The size. You can ride to most of the trails, wherever you stay. The Isle of Man is just 30 miles long by 11 miles wide, so if you arrive by bike you’ll still be able to sample most of the best trails by pedal power alone. It’s also really easy to link up a lot of rides using the extensive Greenlane network and the former railway lines. There’s also a mad amount of variety meaning there are trails from beginners right up to pros.
The scene. There’s a very big cycling community in the Isle of Man, both roadies and mountain bikers (and a rapidly growing clan of ebikers). You’ll find most cyclists are friendly, the local bike shops offer a comprehensive selection of brands and spares and it’s easy to find folks to ride with through the various cycling groups on social media. You can even hook up with some of the talented locals and turn your visit into a training opportunity.

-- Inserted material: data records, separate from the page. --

(** * Verification of the reservation core of the NGO Connect platform

    The development embeds the booking handler [book_slot] of
    [src/project/app.py], the two event handlers that touch the same rows
    ([ngo_delete_event], [ngo_toggle_event_status]) and the migration runner
    of [src/project/database/migrations.py], and states the properties of the
    design document over these embeddings.

    Tables are finite maps from primary key to row where the code looks rows
    up by key ([TimeSlot.query.get], [Event.query.get_or_404]) and lists in
    insertion order where the code filters them ([filter_by(..).first()],
    [filter_by(..).delete()]).  Columns that no modelled handler reads are
    left out of the rows.

    The session of a request is modelled as far as [db.session.begin()]
    depends on it: a query begins a transaction on the session, and [begin]
    raises on a session that has one. *)

From stdpp Require Import gmap strings list fin_maps sorting.

Local Open Scope string_scope.
Local Open Scope list_scope.
Local Open Scope Z_scope.

(** ** The ledger: rows and tables *)

Module Ledger.

(** [current_user]: the identity and role handed over by the login layer. *)
Record User := mkUser {
  user_id : Z;
  role : string
}.

Record Volunteer := mkVolunteer {
  volunteer_id : Z;
  volunteer_user_id : Z
}.

Record NGO := mkNGO {
  ngo_id : Z;
  ngo_user_id : Z
}.

Record Event := mkEvent {
  event_ngo_id : Z;
  event_max_volunteers : Z;
  is_active : bool
}.

Record TimeSlot := mkTimeSlot {
  slot_event_id : Z;
  max_volunteers : Z;
  current_volunteers : Z;
  is_available : bool
}.

Record Booking := mkBooking {
  booking_id : Z;
  booking_volunteer_id : Z;
  time_slot_id : Z;
  booking_event_id : Z;
  status : string
}.

(** The database session's committed state.  [next_booking_id] is the
    auto-increment counter of the bookings table. *)
Record DB := mkDB {
  volunteers : list Volunteer;
  ngos : list NGO;
  events : gmap Z Event;
  time_slots : gmap Z TimeSlot;
  bookings : list Booking;
  next_booking_id : Z
}.

Global Instance User_eq_dec : EqDecision User.
Proof. solve_decision. Defined.
Global Instance Volunteer_eq_dec : EqDecision Volunteer.
Proof. solve_decision. Defined.
Global Instance TimeSlot_eq_dec : EqDecision TimeSlot.
Proof. solve_decision. Defined.
Global Instance Booking_eq_dec : EqDecision Booking.
Proof. solve_decision. Defined.

Definition set_events (db : DB) (es : gmap Z Event) : DB :=
  mkDB (volunteers db) (ngos db) es (time_slots db) (bookings db)
       (next_booking_id db).

Definition set_bookings (db : DB) (bs : list Booking) : DB :=
  mkDB (volunteers db) (ngos db) (events db) (time_slots db) bs
       (next_booking_id db).

(** [Volunteer.query.filter_by(user_id=uid).first()] *)
Definition volunteer_of_user (db : DB) (uid : Z) : option Volunteer :=
  head (filter (λ v, volunteer_user_id v = uid) (volunteers db)).

(** [NGO.query.filter_by(user_id=uid).first()] *)
Definition ngo_of_user (db : DB) (uid : Z) : option NGO :=
  head (filter (λ n, ngo_user_id n = uid) (ngos db)).

(** [Booking.query.filter_by(volunteer_id=v, time_slot_id=s)] *)
Definition bookings_of (db : DB) (v s : Z) : list Booking :=
  filter (λ b, booking_volunteer_id b = v ∧ time_slot_id b = s)
         (bookings db).

(** The bookings that hold a unit of a slot: those that reference it and
    are not cancelled. *)
Definition holds_unit (s : Z) (b : Booking) : Prop :=
  time_slot_id b = s ∧ status b ≠ "cancelled".

Global Instance holds_unit_dec s b : Decision (holds_unit s b).
Proof. unfold holds_unit. apply _. Defined.

Definition active_bookings (s : Z) (bs : list Booking) : list Booking :=
  filter (holds_unit s) bs.

Definition reserved (s : Z) (bs : list Booking) : Z :=
  Z.of_nat (length (active_bookings s bs)).

(** The capacity invariant of the design: every slot's cached counter is
    the number of non-cancelled bookings that reference the slot, and it
    does not exceed the slot's capacity. *)
Definition slot_consistent (db : DB) (s : Z) (slot : TimeSlot) : Prop :=
  current_volunteers slot = reserved s (bookings db)
  ∧ current_volunteers slot ≤ max_volunteers slot.

Definition capacity_invariant (db : DB) : Prop :=
  ∀ s slot, time_slots db !! s = Some slot → slot_consistent db s slot.

(** Every booking carries the event of the slot it references. *)
Definition events_agree (db : DB) : Prop :=
  ∀ b slot,
    b ∈ bookings db →
    time_slots db !! time_slot_id b = Some slot →
    booking_event_id b = slot_event_id slot.

End Ledger.

(** ** Responses *)

Module Http.

(** [jsonify({key: text}), code] *)
Record Response := mkResponse {
  body_key : string;
  body_text : string;
  status_code : Z
}.

Definition error (msg : string) (code : Z) : Response :=
  mkResponse "error" msg code.

Definition message (msg : string) : Response :=
  mkResponse "message" msg 200.

Global Instance Response_eq_dec : EqDecision Response.
Proof. solve_decision. Defined.

End Http.

(** ** Exceptions of the storage layer *)

Module Storage.

(** The calls into the database that a handler makes inside its [try]
    block; each of them may raise. *)
Inductive StorageOp :=
| OpQueryVolunteer
| OpQueryBooking
| OpGetSlot
| OpDeleteBookings
| OpDeleteSlots
| OpCommit.

(** A computation inside a [try] block: the text of the exception raised,
    or a value. *)
Definition Try (A : Type) : Type := (string + A)%type.

(** A storage call that raises when the storage layer reports a fault and
    continues with [k] otherwise. *)
Definition attempt {A} (raised : option string) (k : Try A) : Try A :=
  match raised with
  | Some e => inl e
  | None => k
  end.

(** What [db.session.begin()] depends on: whether the session has a
    transaction.  The session of a request starts without one; the first
    statement it executes begins one (the session's autobegin), which
    stays until [commit] or [rollback]. *)
Inductive SessionState :=
| NoTransaction
| InTransaction.

Global Instance SessionState_eq_dec : EqDecision SessionState.
Proof. solve_decision. Defined.

(** A query on the session. *)
Definition autobegin (session : SessionState) : SessionState := InTransaction.

(** The text of the [InvalidRequestError] of SQLAlchemy. *)
Definition already_begun : string :=
  "A transaction is already begun on this Session.".

(** [db.session.begin()]: no statement is sent, so the database has no part
    in it; on a session that has a transaction it raises. *)
Definition begin (session : SessionState) : Try SessionState :=
  match session with
  | NoTransaction => inr InTransaction
  | InTransaction => inl already_begun
  end.

End Storage.

(** ** The booking handler *)

Module BookSlot.
Import Ledger Http Storage.

(** [request.json]: the two fields the handler reads.  [None] is a missing
    key; a present key carries an integer. *)
Record BookRequest := mkBookRequest {
  req_slot_id : option Z;
  req_event_id : option Z
}.

Global Instance BookRequest_eq_dec : EqDecision BookRequest.
Proof. solve_decision. Defined.

(** Python truthiness of [data.get(key)]: a missing key and [0] are falsy. *)
Definition truthy (x : option Z) : option Z :=
  match x with
  | Some n => if decide (n = 0) then None else Some n
  | None => None
  end.

Section Handler.

(** Which storage calls raise, and with what text. *)
Variable fault : StorageOp → option string.

Notation "op ⨾ k" := (attempt (fault op) k)
  (at level 100, right associativity, only parsing).

(** Lines 631-649: the checks made before [db.session.begin()].  The
    result is either the response of an early return or the volunteer, slot
    id and event id the handler goes on with, together with the session as
    the two queries leave it. *)
Definition book_slot_checks (session : SessionState) (db : DB)
    (current_user : User) (data : BookRequest)
    : Try (Response + Volunteer * Z * Z * SessionState) :=
  match truthy (req_slot_id data), truthy (req_event_id data) with
  | Some slot_id, Some event_id =>
      OpQueryVolunteer ⨾
      let session1 := autobegin session in
      match volunteer_of_user db (user_id current_user) with
      | None => inr (inl (error "Volunteer profile not found" 400))
      | Some volunteer =>
          OpQueryBooking ⨾
          let session2 := autobegin session1 in
          match head (bookings_of db (volunteer_id volunteer) slot_id) with
          | Some existing_booking =>
              inr (inl (error "You have already booked this slot" 400))
          | None => inr (inr (volunteer, slot_id, event_id, session2))
          end
      end
  | _, _ => inr (inl (error "Missing slot_id or event_id" 400))
  end.

(** Lines 662-673: the writes of a successful booking. *)
Definition reserve_unit (db : DB) (volunteer : Volunteer)
    (slot_id event_id : Z) (slot : TimeSlot) : DB :=
  let booking :=
    mkBooking (next_booking_id db) (volunteer_id volunteer) slot_id
              event_id "confirmed" in
  let current := current_volunteers slot + 1 in
  let slot' :=
    mkTimeSlot (slot_event_id slot) (max_volunteers slot) current
      (if decide (max_volunteers slot ≤ current) then false
       else is_available slot) in
  mkDB (volunteers db) (ngos db) (events db)
       (<[slot_id := slot']> (time_slots db))
       (bookings db ++ [booking])
       (next_booking_id db + 1).
(** * Product API (Express + Mongoose): a shallow embedding of [server.js]

    The development follows the layout of the server file: the JavaScript
    values that reach the middleware, the three middleware functions
    ([authenticate], [validateProduct], [validateProductUpdate]), the
    document store behind the [Product] model, the route handlers, the
    global error-handling middleware and the route table.

    Conventions of the embedding.
    - A JavaScript string is a [string]: one character per code unit, in
      the range 0..255.
    - A JSON number is a rational ([Q]), the value of the double that
      holds it.  The integers of the pagination are exact ([Z]) within
      the range in which doubles count exactly, from [-2^53] to [2^53];
      nothing is stated about a request that leaves this range.  The
      sums and averages of the store are doubles that only approximate
      the exact figure ([approx]).
    - [undefined] is the absence of a value: [None] in a lookup.
    - An awaited store call or handler is a value of [Async]: it resolves,
      it rejects with an error (which [asyncHandler] hands to the
      error-handling middleware), or it depends on behaviour of the
      database driver that the repository does not fix. *)

From Stdlib Require Import ZArith QArith String Ascii List Bool Lia.
From stdpp Require Import base option list gmap strings sorting.

Close Scope Q_scope.
Open Scope string_scope.
Open Scope list_scope.
Open Scope Z_scope.

(** ** JavaScript values *)

Module JS.

(** The values a JSON body can hold.  An object is the list of its
    fields, which matters where the body is an update document of the
    store; an array only matters through [typeof] and truthiness. *)
#[local] Unset Elimination Schemes.

Inductive value : Type :=
| VNull
| VBool (b : bool)
| VNum (q : Q)
| VStr (s : string)
| VObject (fields : list (string * value))
| VArray.

#[local] Set Elimination Schemes.

Inductive jstype : Type :=
| TUndefined | TObject | TBoolean | TNumber | TString.

(** [typeof x], where [None] is [undefined]. *)
Definition typeof (x : option value) : jstype :=
  match x with
  | None => TUndefined
  | Some VNull => TObject
  | Some (VBool _) => TBoolean
  | Some (VNum _) => TNumber
  | Some (VStr _) => TString
  | Some (VObject _) => TObject
  | Some VArray => TObject
  end.

Definition jstype_eqb (a b : jstype) : bool :=
  match a, b with
  | TUndefined, TUndefined | TObject, TObject | TBoolean, TBoolean
  | TNumber, TNumber | TString, TString => true
  | _, _ => false
  end.

Definition str_nonempty (s : string) : bool :=
  match s with EmptyString => false | String _ _ => true end.

(** ToBoolean. *)
Definition truthy (x : option value) : bool :=
  match x with
  | None => false
  | Some VNull => false
  | Some (VBool b) => b
  | Some (VNum q) => negb (Qeq_bool q 0)
  | Some (VStr s) => str_nonempty s
  | Some (VObject _) => true
  | Some VArray => true
  end.

(** [x < 0] on numbers. *)
Definition Qltb (x y : Q) : bool := negb (Qle_bool y x).

(** White space as [String.prototype.trim] and [parseInt] see it, in the
    code-unit range of the embedding: TAB, LF, VT, FF, CR, SP, NBSP. *)
Definition is_ws (c : ascii) : bool :=
  let n := nat_of_ascii c in
  ((9 <=? n) && (n <=? 13))%nat || (n =? 32)%nat || (n =? 160)%nat.

Fixpoint drop_ws (l : list ascii) : list ascii :=
  match l with
  | c :: l' => if is_ws c then drop_ws l' else l
  | [] => []
  end.

(** [s.trim()] *)
Definition trim (s : string) : string :=
  string_of_list_ascii
    (rev (drop_ws (rev (drop_ws (list_ascii_of_string s))))).

(** [s.trim().length === 0] *)
Definition blank (s : string) : bool :=
  (String.length (trim s) =? 0)%nat.

(** ASCII lower-casing, the folding a case-insensitive match uses on the
    letters A-Z. *)
Definition lower (c : ascii) : ascii :=
  let n := nat_of_ascii c in
  if ((65 <=? n) && (n <=? 90))%nat then ascii_of_nat (n + 32) else c.

(** [haystack.includes(needle)] on lists of code units. *)
Fixpoint prefixb (p l : list ascii) : bool :=
  match p, l with
  | [], _ => true
  | a :: p', b :: l' => Ascii.eqb a b && prefixb p' l'
  | _ :: _, [] => false
  end.

Fixpoint infixb (p l : list ascii) : bool :=
  prefixb p l ||
  match l with
  | [] => false
  | _ :: l' => infixb p l'
  end.

Definition includes (haystack needle : string) : bool :=
  infixb (list_ascii_of_string needle) (list_ascii_of_string haystack).

End JS.

Export JS.
(** C9, as amended: a top item accessor returns element 0 of the
    collection it names, [None] when that collection is empty, and does
    nothing but read that collection.  For [top_track], [top_album],
    [top_artist], [top_tag] and [nearest_neighbour] the collection is a
    cached property: once it holds a value the accessor sends no request
    and changes nothing.  [most_recent_track] reads [recent_tracks], a
    plain property: every read sends one more request, marked
    [no_cache]. *)
Theorem C9_top_accessors (api : Api) (self : user) (a : top_accessor) (s : State) :
  read_top api self a s =
    match read_backing api self a s with
    | (Ok (CList l), s') => (Ok (head l), s')
    | (Ok _, s') => (Err TypeError, s')
    | (Err e, s') => (Err e, s')
    end ∧
  (a ≠ MostRecentTrack →
   ∀ l, attrs s !! slot (user_oid self) (backing_name a) = Some (Some (CList l)) →
        read_top api self a s = (Ok (head l), s)) ∧
  (Py.truthy (user_name self) = true →
   fetch_log (snd (read_top api self MostRecentTrack s))
   = (fetch_log s ++ [recent_tracks_request self])%list).
Proof.
  split; [apply read_top_spec|]. split.
  - intros Ha l Hl. rewrite read_top_spec.
    now rewrite (read_backing_cached api self a s (CList l) Ha Hl).
  - intros Hn. rewrite read_top_spec. cbn [read_backing].
    pose proof (recent_tracks_fetches api self s Hn) as H.
    destruct (Decorated.User.recent_tracks api self s) as [[[l|loc|i]|e] s']; exact H.
Qed.

Lemma C9_witness :
  let api := Stub.api false Stub.down in
  let best := Built "Track" "Hey Jude" in
  let s := set_attrs {[slot 0 "top_tracks" := Some (CList [best; Built "Track" "Help!"])]}
             initial in
  read_top api Stub.rj TopTrack s = (Ok (Some best), s) ∧
  fetch_log (snd (read_top api Stub.rj MostRecentTrack s))
  = [recent_tracks_request Stub.rj].
Proof.
  intros api best s.
  destruct (C9_top_accessors api Stub.rj TopTrack s) as (_ & Hc & Hr).
  split.
  - apply (Hc ltac:(discriminate) [best; Built "Track" "Help!"]). reflexivity.
  - apply Hr. reflexivity.
Defined.

(** C9 as stated fails for [most_recent_track]: after a read of
    [recent_tracks] has fetched the collection, reading
    [most_recent_track] fetches it again, and so does reading it once
    more; nothing is cached. *)
Lemma C9_counterexample :
  let api := Stub.api false (Stub.paged 1 2) in
  let s1 := snd (Decorated.User.recent_tracks api Stub.rj Stub.start) in
  let s2 := snd (read_top api Stub.rj MostRecentTrack s1) in
  let s3 := snd (read_top api Stub.rj MostRecentTrack s2) in
  fst (read_top api Stub.rj MostRecentTrack s1) = Ok (Some (Built "Track" "1-a")) ∧
  length (fetch_log s1) = 1%nat ∧
  length (fetch_log s2) = 2%nat ∧
  length (fetch_log s3) = 3%nat ∧
  attrs s3 = ∅.
Proof. cbv zeta. repeat split; vm_compute; reflexivity. Qed.

(** ** Depagination (C2) *)

Section Depagination.

Lemma log_fetch_nil s : log_fetch [] s = s.
Proof. destruct s; unfold log_fetch; cbn. now rewrite app_nil_r. Qed.

Lemma log_fetch_app a b s : log_fetch b (log_fetch a s) = log_fetch (a ++ b) s.
Proof. unfold log_fetch; cbn. now rewrite app_assoc. Qed.



Ltac unfold_page :=
  unfold Depaginate.first_page, Depaginate.later_page, Depaginate.page_one,
    Depaginate.page_after, Depaginate.call,
    Venue.gen_first, Venue.gen_page, Venue.gen2,
    User.get_past_events, User.get_recommended_events, User.recommended_artists,
    User.Library.get_albums, User.Library.get_artists, User.Library.get_tracks,
    User.Library.get_page, try_except_LastfmError, page_body,
    request_of, items_of_page, class_of, plain_request,
    bind, ret, lift, raise, _fetch_data, total_pages, findall in *.



(** A first page that fails, outside [Library]: the error of the service
    comes out of the first call of [next()]. *)
Lemma first_page_fails api src r e s :
  (∀ f, src = PageFn f → catches f = false) →
  request_of src 1 = Ok r → server api r = Err e →
  Depaginate.first_page api src s = (Err e, log_fetch [r] s).
Proof.
  intros Hc Hr Hd.
  destruct src as [f|p];
    [specialize (Hc f eq_refl);
     destruct f as [self limit|self limit|self|self limit|self limit|self limit];
     try discriminate Hc
    |];
    unfold_page; cbn in Hr;
    repeat (case_match; simplify_eq; cbn in * );
    rewrite ?Hd in *; simplify_eq; cbn; rewrite ?Hd; reflexivity.
Qed.

Lemma as_list_first_page_fails api src r e s fuel :
  (∀ f, src = PageFn f → catches f = false) →
  request_of src 1 = Ok r → server api r = Err e →
  fst <$> LazyList.as_list api (S fuel) (length (heap s))
            (snd (new_lazylist (Paged src Init) s))
  = Some (Err e).
Proof.
  intros Hc Hr Hd. unfold LazyList.as_list, new_lazylist. cbn [snd heap set_heap].
  rewrite list_lookup_middle by reflexivity. cbn [gen seen LazyList.drain].
  cbn [LazyList.next Depaginate.next].
  rewrite (first_page_fails api src r e _ Hc Hr Hd). reflexivity.
Qed.










End Depagination.




(** ** Failing requests (C4) *)

Section FetchErrors.

Lemma no_self_append {A} (l : list A) (x : A) : l = (l ++ [x])%list → False.
Proof.
  intros H. apply (f_equal length) in H. rewrite length_app in H. cbn in H. lia.
Qed.

Lemma last_request (l : list request) (a b : request) :
  (l ++ [a])%list = (l ++ [b])%list → a = b.
Proof. intros H. apply app_inv_head in H. congruence. Qed.

(** Unfold a call site down to its request and settle the cases: no
    request was sent, or the one sent is the one that failed. *)
Ltac one_request Hlog Hsrv :=
  cbn in *;
  repeat (case_match; simplify_eq; cbn in * );
  first
    [ exfalso; apply no_self_append in Hlog; exact Hlog
    | apply last_request in Hlog; subst; congruence
    | congruence ].

Lemma listing_propagates api self method key v no_cache cls :
  propagates api (User.listing api self method key v no_cache cls).
Proof.
  intros s r e Hlog Hsrv.
  unfold User.listing, fetch_list, bind, lift, ret, _fetch_data in *.
  one_request Hlog Hsrv.
Qed.

Lemma weekly_chart_list_propagates api self :
  propagates api (User.weekly_chart_list api self).
Proof.
  intros s r e Hlog Hsrv.
  unfold User.weekly_chart_list, fetch_list, bind, lift, ret, _fetch_data in *.
  one_request Hlog Hsrv.
Qed.

Lemma get_weekly_chart_propagates api self method cls a b :
  propagates api (User.get_weekly_chart api self method cls a b).
Proof.
  intros s r e Hlog Hsrv.
  unfold User.get_weekly_chart, bind, lift, ret, _fetch_data in *.
  one_request Hlog Hsrv.
Qed.

Lemma venue_events_propagates api self : propagates api (Venue.events api self).
Proof.
  intros s r e Hlog Hsrv.
  unfold Venue.events, fetch_list, bind, lift, ret, _fetch_data in *.
  one_request Hlog Hsrv.
Qed.

Lemma venue_gen_propagates api p n :
  propagates api (Venue.gen_first api p) ∧ propagates api (Venue.gen_page api p n).
Proof.
  split; intros s r e Hlog Hsrv;
    unfold Venue.gen_first, Venue.gen_page, total_pages, bind, lift, ret, _fetch_data in *;
    one_request Hlog Hsrv.
Qed.

Lemma page_fn_propagates api f pg :
  catches f = false → propagates api (Depaginate.call api f pg).
Proof.
  intros Hc s r e Hlog Hsrv.
  destruct f; try discriminate Hc;
    unfold Depaginate.call, User.get_past_events, User.get_recommended_events,
      User.recommended_artists, page_body, total_pages, bind, lift, ret, _fetch_data in *;
    one_request Hlog Hsrv.
Qed.

Lemma get_authenticated_user_propagates api :
  propagates api (User.get_authenticated_user api).
Proof.
  intros s r e Hlog Hsrv.
  unfold User.get_authenticated_user, bind, lift, _fetch_data in *.
  one_request Hlog Hsrv.
Qed.

(** [authenticated] catches [AuthenticationFailedError] and nothing
    else. *)
Lemma authenticated_propagates api self s e :
  snd (authenticated_user api) = Err e → e ≠ AuthenticationFailedError →
  fst (User.authenticated api self s) = Err e.
Proof.
  intros He Hne. unfold User.authenticated, get_authenticated_user, helper.
  rewrite He. destruct e; try reflexivity. contradiction.
Qed.

(** The helpers of the client are called outside any [try]. *)
Lemma search_propagates api pl lib v s e :
  (snd (track_search api v) = Err e →
   fst (User.Playlist.add_track api pl (inr v) None s) = Err e ∧
   fst (User.Library.add_track api lib (inr v) None s) = Err e) ∧
  (snd (album_search api v) = Err e →
   fst (User.Library.add_album api lib (inr v) None s) = Err e).
Proof.
  unfold User.Playlist.add_track, User.Library.add_track, User.Library.add_album,
    work_params, search_track, search_album, helper, bind.
  split; [intros H; split|intros H]; now rewrite H.
Qed.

The scenery. The Isle of Man has been described as looking like all of the best bits of the British Isles and its small size means it’s possible to make the most of the stunning views. Whether you prefer speeding through the trees, climbing steep, technical tracks, blasting across the open moorland or tackling rugged and demanding descents you can pack it all in to a single ride on the Isle of Man - and finish at one of the many excellent pubs for good measure.
The races. For an Island with just 85,000 residents, the Isle of Man punches well above its weight in terms of quality mountain bike races. For marathon enthusiasts there are three big events to choose from (or choose them all): The Manx 8, The Manx 100 and Longest Day: Longest Ride. XC riders can take a crack at the End 2 End, probably the Isle of Man’s best-known MTB race and one that continues to attract a big entry (COVID excepted). As its name suggests, the End 2 End traverses the length of the island, covering about 75km and climbing over 1500m of vertical ascent. It’s a must-do race for anyone who enjoys a good day in the saddle.
The cakes. The Island’s food and drink scene is thriving and wherever you ride you’re going to find a great cafe, coffee shop or pub to make a pitstop or to refuel at the end of the day. Two of the local bike shop (Cycle360 and Bikestyle) feature a coffee shop on the premises and make a good start or end point. If you’ve been sampling the enduro lines in Ballaugh Plantation stop in to Conrod’s in Ramsey for a cuppa with the “World’s fastest barista” (owner Conor Cummins is a TT racer in his spare time). When you’ve finished hitting the excellent singletrack at South Barrule the Coffee Cottage is waiting on your custom, and they don’t care how dirty you are (and even provide bike washing and repair facilities.
The cost. All the trails on the Isle of Man are totally free to ride. Trails are maintained by volunteers and you don’t need to buy a ticket, make a donation or anything. Just get out and explore and respect the work that has been done. See you out there.